Soviet/Russian strategic military reserve command

The Reserve of the Supreme High Command (Russian: Резерв Верховного Главнокомандования; also known as the Stavka Reserve or RVGK or RGK ( comprises reserve military formations and units; the Stavka Reserve acted as the principal military reserve of the Soviet Red Army during World War II, and the RVGK now operates as part of the Russian Armed Forces under the control of the Supreme Commander-in-Chief of the Russian Armed Forces — the President of the Russian Federation.

== Second World War ==
Forces from the Reserve were assigned by the Stavka (Supreme High Command) to individual fronts (army groups) that were conducting major operations. These formations were designed to support any forms of operations but especially penetrations and exploitations in accordance with the Soviet deep battle doctrine.

Beginning in 1943, the formations and units in the Reserve ranged from battalions to whole armies (e.g. the Reserve Armies), with an emphasis on artillery and mechanised formations, and were capable of large-scale, independent operations. For example, as of April 1943, an artillery penetration corps contained as many as 1,500 gun tubes and rocket launchers each. Tank armies, which also emerged in 1943, included one or two tank corps and one mechanised corps, plus supporting units. These mechanised formations were capable of conducting operational exploitations of up to 500 kilometers.

== Cold War ==
The special-purpose brigades of the Supreme Command Reserve became the first missile units, in accordance with the Resolution of the Council of Ministers of the USSR, dated May 13, 1946:

- 22nd Special Purpose Brigade of the Supreme Command (in August 1946, formed on the basis of the 92nd Guards Gomel Red Banner Order of Lenin, Suvorov, Kutuzov and Bogdan Khmelnitsky Mortar Regiment)
- 23rd Special Purpose Brigade of the Supreme Command (in December 1950, formation began on the basis of the 4th Fire Battery of the 22nd Special Forces Brigade)
- 54th Special Purpose Brigade of the Supreme Command (in 1952, in accordance with the directive of the General Staff, dated December 14, 1951)
- 56th Special Purpose Brigade of the Artillery Reserve of the Supreme High Command (in 1952, in accordance with the directive of the General Staff, dated December 14, 1951)

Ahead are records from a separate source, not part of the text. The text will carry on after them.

Definition final_heap {A} (o : outcome A) : heap :=
  match o with Return _ w | Throw _ w => heap_of w | OutOfFuel => [] end.

Definition final_graph {A} (o : outcome A) : option SerializedGraph :=
  match o with Return _ w | Throw _ w => Some (this w) | OutOfFuel => None end.

(** ** Plain data and its shape *)

(** The shape of a value built from primitives, arrays and plain objects.
    [SRoot] stands for a reference back to the root value; a shape without
    [SRoot] is a JSON document. *)
#[warnings="-register-all"] Inductive shape :=
| SPrim (p : prim)
| SArray (items : list shape)
| SObject (fields : list (string * shape))
| SRoot.

Fixpoint size (s : shape) : nat :=
  match s with
  | SPrim _ | SRoot => 1
  | SArray items => S (list_sum (map size items))
  | SObject fields => S (list_sum (map (fun kf => size (snd kf)) fields))
  end.

Fixpoint depth (s : shape) : nat :=
  match s with
  | SPrim _ | SRoot => 0
  | SArray items => S (list_max (map depth items))
  | SObject fields => S (list_max (map (fun kf => depth (snd kf)) fields))
  end.

(** The primitives on which [===] is the identity: every one but [NaN] and
    the negative zero, which JSON cannot write down either. *)
Definition plain_prim (p : prim) : bool :=
  match p with
  | PNumber NaN | PNumber NegZero => false
  | _ => true
  end.
(** * SDICL: a shallow embedding of [SDICL.h]

    [SDICL.h] wraps device discovery, context/queue/program set-up of the
    OpenCL C++ bindings and a CPU-side pixel array that is shaded by a
    kernel and copied into an SDL streaming texture.

    The embedding follows the header top to bottom:
    - [getSemiIdealDevice]              (lines 16-36)
    - [readFile], [OCL] and [OCL::OCL]  (lines 38-87)
    - [SDL_ShaderTexture] and its member functions (lines 90-164)

    Integers of the C++ program are integers of [Z] with the wrap-around
    or the undefinedness of their type written out. The OpenCL C++
    bindings and SDL are not part of the header: their objects and calls
    are modelled after their documented behaviour, as far as the header
    uses them, and what the two runtimes answer (device enumeration, file
    contents, build status, kernel execution) is data of the model. *)

From Stdlib Require Import ZArith Lia.
From Stdlib.Strings Require Import Byte.
From stdpp Require Import base list gmap strings.

Open Scope Z_scope.

(** ** Machine integers *)

(** [cl_uint] and [unsigned int] are 32 bits wide; arithmetic on them wraps. *)
Definition UINT_MODULUS : Z := 2 ^ 32.
Definition wrap_uint (z : Z) : Z := z mod UINT_MODULUS.

(** [int] is 32 bits wide and signed. *)
Definition INT_MIN : Z := - 2 ^ 31.
Definition INT_MAX : Z := 2 ^ 31 - 1.
Definition in_int (z : Z) : bool := (INT_MIN <=? z) && (z <=? INT_MAX).

(** [size_t] is 64 bits wide; converting an [int] to it reduces modulo 2^64. *)
Definition SIZE_MODULUS : Z := 2 ^ 64.
Definition to_size_t (z : Z) : Z := z mod SIZE_MODULUS.

(** [sizeof(unsigned char)] and [sizeof(pixels[0])]. *)
Definition sizeof_uchar : Z := 1.

(** ** Outcomes of a call

    A call returns, ends the process through [exit], is left by a C++
    exception, or has undefined behaviour. *)

Inductive outcome (A : Type) : Type :=
| Returns (a : A)
| Exits (status : Z)
| Throws (what : string)
| Undefined.
Arguments Returns {A} a.
Arguments Exits {A} status.
Arguments Throws {A} what.
Arguments Undefined {A}.

#[global] Instance outcome_ret : MRet outcome := fun A a => Returns a.
#[global] Instance outcome_bind : MBind outcome := fun A B k m =>
  match m with
  | Returns a => k a
  | Exits status => Exits status
  | Throws what => Throws what
  | Undefined => Undefined
  end.

(** A product of two [int]: signed overflow is undefined behaviour. *)
Definition int_mul (a b : Z) : outcome Z :=
  if in_int (a * b) then Returns (a * b) else Undefined.

(** ** Device selection (lines 16-36) *)

(** A device as the runtime enumerates it: its handle and the two
    [cl_uint] values that [getInfo] answers for it. *)
Record cl_device := {
  device_id : positive;
  CL_DEVICE_MAX_COMPUTE_UNITS : Z;
  CL_DEVICE_MAX_CLOCK_FREQUENCY : Z
}.

(** [cl::Device]: a possibly null handle. [None] is the default-constructed
    [cl::Device]. *)
Definition Device : Type := option cl_device.

(** [cl::Platform]: what [getDevices(CL_DEVICE_TYPE_ALL, &devices)] stores
    into [devices]. *)
Definition Platform : Type := list cl_device.

(** [thisClock], line 27: a product of two [cl_uint] in [unsigned int]. *)
Definition score (d : cl_device) : Z :=
  wrap_uint (CL_DEVICE_MAX_COMPUTE_UNITS d * CL_DEVICE_MAX_CLOCK_FREQUENCY d).

(** The body of the inner loop, lines 27-32, on the pair
    [(bestDevice, maxClock)]. *)
Definition visit (acc : Device * Z) (d : cl_device) : Device * Z :=
  let '(bestDevice, maxClock) := acc in
  let thisClock := score d in
  if thisClock >? maxClock then (Some d, thisClock) else (bestDevice, maxClock).

(** The inner loop, lines 26-33. *)
Definition visit_platform (acc : Device * Z) (p : Platform) : Device * Z :=
  fold_left visit p acc.

Definition getSemiIdealDevice (platforms : list Platform) : Device :=
  let bestDevice : Device := None in
  let maxClock := 0 in
  fst (fold_left visit_platform platforms (bestDevice, maxClock)).

(** Platform-then-device enumeration order. *)
Definition enumerate (platforms : list Platform) : list cl_device :=
  concat platforms.

(** [d] is the first device of highest score in [l]. *)
Definition first_highest (l : list cl_device) (d : cl_device) : Prop :=
  exists before after,
    l = before ++ d :: after /\
    (forall x, x ∈ before -> score x < score d) /\
    (forall x, x ∈ after -> score x <= score d).

(** ** The OpenCL objects the header holds

    The model takes the runtime to accept every call it is given: handles
    are valid, and a kernel of the requested name exists in the program.
    The status codes that the header itself ignores are not modelled; the
    one it reads, that of [build], is. *)

Definition cl_int : Type := Z.
Definition CL_SUCCESS : cl_int := 0.
Definition CL_TRUE : bool := true.

(** A [cl_mem] handle. *)
Definition cl_mem : Type := positive.

(** The memory of the device: the byte at an offset of a memory object. *)
Definition DeviceMemory : Type := cl_mem -> nat -> byte.

(** [cl::Context]: its devices, the memory objects created in it (handles
    below [next_mem] are taken) and their contents. *)
Record Context := {
  ctx_devices : list Device;
  next_mem : cl_mem;
  memory : DeviceMemory
}.

Inductive cl_mem_flags := CL_MEM_READ_WRITE.
(** The instructors of the course runs [keys], in the order the runs are
    gone through. *)
Definition instructor_stream (keys : list CourseKey) : list value :=
  concat ((λ k, default [] (course_instructors k)) <$> keys).

(** The key an instructor is filed under, [None] when it has no usable
    name. *)
Definition name_of (instructor : value) : key :=
  default KNone (instructor_name instructor).

(** The dict comprehension over a list of instructors, and the dict after
    the loop over the course runs, as pure functions. *)
Definition filed_by_name (instructors : list value) : dict :=
  foldl (λ d i, dict_set (name_of i) i d) [] instructors.

Definition gathered (d : dict) (keys : list CourseKey) : dict :=
  foldl (λ d k, dict_update d (filed_by_name (default [] (course_instructors k))))
        d keys.

(** Every entry of a dict of instructors is filed under its own name. *)
Definition filed (d : dict) : Prop :=
  NoDup d.*1 ∧ Forall (λ kv, instructor_name kv.2 = Some kv.1) d.

(** The store is [h]. *)
Definition same_heap (h : gmap loc value) (st : state) : Prop := heap st = h.

(** The state after one call of the fetch utility. *)
Definition after_api_call (r : api_request) (st : state) : state :=
  {| heap := heap st; cache := cache st; events := events st ++ [EvApi r] |}.

(** The request [get_program_types] makes with the client token [jwt]. *)
Definition program_types_request (jwt : string) : api_request :=
  {| req_config := catalog_integration;
     req_user := service_username catalog_integration;
     req_resource := "program_types";
     req_resource_id := VNone;
     req_cache_key :=
       if is_cache_enabled catalog_integration
       then Some (CACHE_KEY catalog_integration ++ ".program_types")
       else None;
     req_api := {| base_url := internal_api_url catalog_integration;
                   jwt := jwt |};
     req_querystring := None |}.

(** ** The course runs of a program, read off its content *)

(** The [key] of a course run. *)
Definition run_key (course_run : value) : option value :=
  match course_run with
  | VDict kvs => dict_lookup (KStr "key") kvs
  | _ => None
  end.

(** The keys of the course runs of a course, in order. *)
Definition course_keys (course : value) : option (list value) :=
  match course with
  | VDict kvs =>
      match dict_lookup (KStr "course_runs") kvs with
      | Some (VList course_runs) => mapM run_key course_runs
      | _ => None
      end
  | _ => None
  end.

(** The keys of all the course runs of a program with content [c], in
    order, repetitions included. *)
Definition program_keys (c : value) : option (list value) :=
  match c with
  | VDict kvs =>
      match dict_lookup (KStr "courses") kvs with
      | Some (VList courses) =>
          match mapM course_keys courses with
          | Some keys => Some (concat keys)
          | None => None
          end
      | _ => None
      end
  | _ => None
  end.

(** [CourseKey.from_string] over a list, stopping at the first key that
    does not parse. *)
Fixpoint parse_all (vs : list value) : result (list CourseKey) :=
  match vs with
  | [] => Ok []
  | v :: vs' =>
      match CourseKey_from_string v with
      | Ok k =>
          match parse_all vs' with
          | Ok ks => Ok (k :: ks)
          | Err e => Err e
          end
      | Err e => Err e
      end
  end.

(** A course run whose descriptor has an [instructor_info] that is there
    but is no mapping ([None], a number, a string or a list). *)
Definition bad_instructor_info (k : CourseKey) : Prop :=
  ∃ descriptor v,
    get_course k = Some descriptor ∧ instructor_info descriptor = Some v ∧
    match v with VDict _ | VRef _ => False | _ => True end.

(** A list of instructors with, of each name, only the last one kept. *)
Fixpoint last_of_each_name (instructors : list value) : list value :=
  match instructors with
  | [] => []
  | i :: rest =>
      if decide (instructor_name i ∈ instructor_name <$> rest)
      then last_of_each_name rest
      else i :: last_of_each_name rest
  end.

(** ** Running computations *)

Lemma run_bind {A B} (m : M A) (f : A → M B) st :
  (m ≫= f) st =
  match m st with
  | (Ok a, st') => f a st'
  | (Err e, st') => (Err e, st')
  end.
Proof. reflexivity. Qed.

Lemma run_bind_ok {A B} (m : M A) (f : A → M B) st a st' :
  m st = (Ok a, st') → (m ≫= f) st = f a st'.
Proof. intros Hm. by rewrite run_bind, Hm. Qed.

Lemma run_bind_err {A B} (m : M A) (f : A → M B) st e st' :
  m st = (Err e, st') → (m ≫= f) st = (Err e, st').
Proof. intros Hm. by rewrite run_bind, Hm. Qed.

Lemma run_bind_assoc {A B C} (m : M A) (f : A → M B) (g : B → M C) st :
  ((m ≫= f) ≫= g) st = (m ≫= λ a, f a ≫= g) st.
Proof. rewrite !run_bind. by destruct (m st) as [[]]. Qed.

Lemma run_ret_bind {A B} (a : A) (f : A → M B) st : (mret a ≫= f) st = f a st.
Proof. done. Qed.

(** Run the first computation of a chain of binds by its equation [H]. *)
Ltac run H :=
  rewrite ?run_bind_assoc;
  first [ rewrite (run_bind_ok _ _ _ _ _ H) | rewrite H ];
  rewrite ?run_ret_bind.

Lemma truthy_opt_str o st : truthy (opt_str o) st = (Ok (given o), st).
Proof. by destruct o. Qed.

(** ** The fetchers: short circuits and the request *)

(** C5.  With the integration disabled, or enabled without a user of the
    configured service username, [get_programs] and [get_program_types]
    return the empty list and leave the whole state as it was: nothing is
    added to the log of calls to the fetch utility and the cache is
    neither read nor written. *)
Theorem fetchers_unavailable (uuid type : value) (st : state) :
  enabled catalog_integration = false ∨
    service_username catalog_integration ∉ users →
  get_programs uuid type st = (Ok (VList []), st) ∧
  get_program_types st = (Ok (VList []), st).
Proof.
  unfold get_programs, get_program_types, User_objects_get.
  intros [Hoff | Hnouser].
  - by rewrite Hoff.
  - destruct (enabled catalog_integration); [|done].
    by rewrite decide_False.
Qed.

Lemma events_app_inv (es : list event) (e : event) : es ≠ (es ++ [e])%list.
Proof.
  intros Heq. apply (f_equal length) in Heq.
  rewrite length_app in Heq. simpl in Heq. lia.
Qed.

The first missile unit armed with long-range ballistic missiles was the 72nd Special Purpose Engineer Brigade of the Reserve of the General Command (commander - Major General of Artillery Aleksandr Tveretsky), created on August 15, 1946 as part of the Group of Soviet Occupation Forces in Germany; withdrawn a year later to the Kapustin Yar training-ground in Astrkahan Oblast. Then the brigade was redeployed to the village of Medved near Veliky Novgorod and, finally, to Gvardeysk in the Kaliningrad Oblast. In December 1950, the second special-purpose brigade of the Artillery Reserve of the Supreme High Command was formed.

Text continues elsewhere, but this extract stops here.